Reputation: 4029
I am using Python 2.7 and SQLite. I am building a database with millions of rows. I would like to only write out to disk occasionally, with the idea this will improve performance. My thought was to only call commit() from time to time. I have tried that with the code below. The selects in the middle show that we get consistent reads. But, when I look on disc, I see a file example.db-journal. This must be where the data is being cached. In which case this would gain me nothing in terms of performance. Is there a way to have the inserts collect in memory, and then flush them to disc? Is there a better way to do this?
Here is my sample code:
import sqlite3
conn = sqlite3.connect('example.db')
c = conn.cursor()
c.execute('CREATE TABLE if not exists stocks (date text, trans text, symbol text, qty real, price real)')
c.execute("INSERT INTO stocks VALUES ('2006-01-05','BUY','RHAT',100,35.14)")
c.execute("INSERT INTO stocks VALUES ('2006-01-05','BUY','RHAT',100,35.14)")
t = ('RHAT',)
c.execute('SELECT date, symbol, trans FROM stocks WHERE symbol=?', t)
# Here, we get 2 rows as expected.
print c.fetchall()
c.execute("INSERT INTO stocks VALUES ('2006-01-05','BUY','RHAT',100,35.14)")
c.execute("INSERT INTO stocks VALUES ('2006-01-05','BUY','RHAT',100,35.14)")

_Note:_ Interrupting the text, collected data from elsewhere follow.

(** * Camera control of the graphics canvas

    A shallow embedding of [graphics/graphics_canvas.py]: the scene set-up
    ([init_canvas], [convert_grid_to_z_up]), the reference-frame gizmo
    ([draw_reference_frame_axes]), the keyboard camera controller
    ([handle_keyboard_inputs]) and [reset_camera].

    Numbers.  The Python code computes with floats; here every float is a
    real number of the Standard Library, so [sqrt], [cos] and [sin] are the
    exact functions and equalities are the exact counterparts of the
    "within tolerance" statements of the description.

    Host toolkit.  The module drives the global [scene] object of the 3D
    toolkit.  The parts of that object the module touches are modelled by
    the record [canvas] below, together with the toolkit's vector
    operations ([cross], [mag], [norm], [rotate], ...). *)

From Stdlib Require Import Reals Lra List String Bool ZArith Permutation.
Import ListNotations.

Local Open Scope R_scope.

(** ** Vectors of the toolkit *)

Module Vec.

Record vector : Type := Vector { vx : R; vy : R; vz : R }.

Definition vzero : vector := Vector 0 0 0.

(** [a + b] *)
Definition vadd (a b : vector) : vector :=
  Vector (vx a + vx b) (vy a + vy b) (vz a + vz b).

(** [a - b] *)
Definition vsub (a b : vector) : vector :=
  Vector (vx a - vx b) (vy a - vy b) (vz a - vz b).

(** [-a] *)
Definition vneg (a : vector) : vector :=
  Vector (- vx a) (- vy a) (- vz a).

(** [a * k] for a scalar [k] *)
Definition vmul (a : vector) (k : R) : vector :=
  Vector (vx a * k) (vy a * k) (vz a * k).

(** [a / k] for a scalar [k] *)
Definition vdiv (a : vector) (k : R) : vector :=
  Vector (vx a / k) (vy a / k) (vz a / k).

(** [a.dot(b)] *)
Definition dot (a b : vector) : R :=
  vx a * vx b + vy a * vy b + vz a * vz b.

(** [a.cross(b)] *)
Definition cross (a b : vector) : vector :=
  Vector (vy a * vz b - vz a * vy b)
         (vz a * vx b - vx a * vz b)
         (vx a * vy b - vy a * vx b).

c.execute("INSERT INTO stocks VALUES ('2006-01-05','BUY','RHAT',100,35.14)")
c.execute("INSERT INTO stocks VALUES ('2006-01-05','BUY','RHAT',100,35.14)")
c.execute("INSERT INTO stocks VALUES ('2006-01-05','BUY','RHAT',100,35.14)")
conn.commit()
t = ('RHAT',)
c.execute('SELECT date, symbol, trans FROM stocks WHERE symbol=?', t)
# Here, we get all the rows as expected.
print c.fetchall()
conn.close()
Update:
Figured I would give an update with some code in case anyone runs across this problem. I am processing 5+ million lines from a text file and needed a place to store the data for more processing. I originally had all the data in memory, but, was running out of memory. So, I switched to SQLite for a disc cache. My original in memory version of the processing took ~36 secs per 50,000 rows from the original text file.
After measuring, my first cut on SQLite version of the batch processing took ~660 seconds for 50,000 lines. Based on the comments (thanks to the posters), I came up with the following code:
self.conn = sqlite3.connect('myDB.db', isolation_level='Exclusive')
self.cursor.execute('PRAGMA synchronous = 0')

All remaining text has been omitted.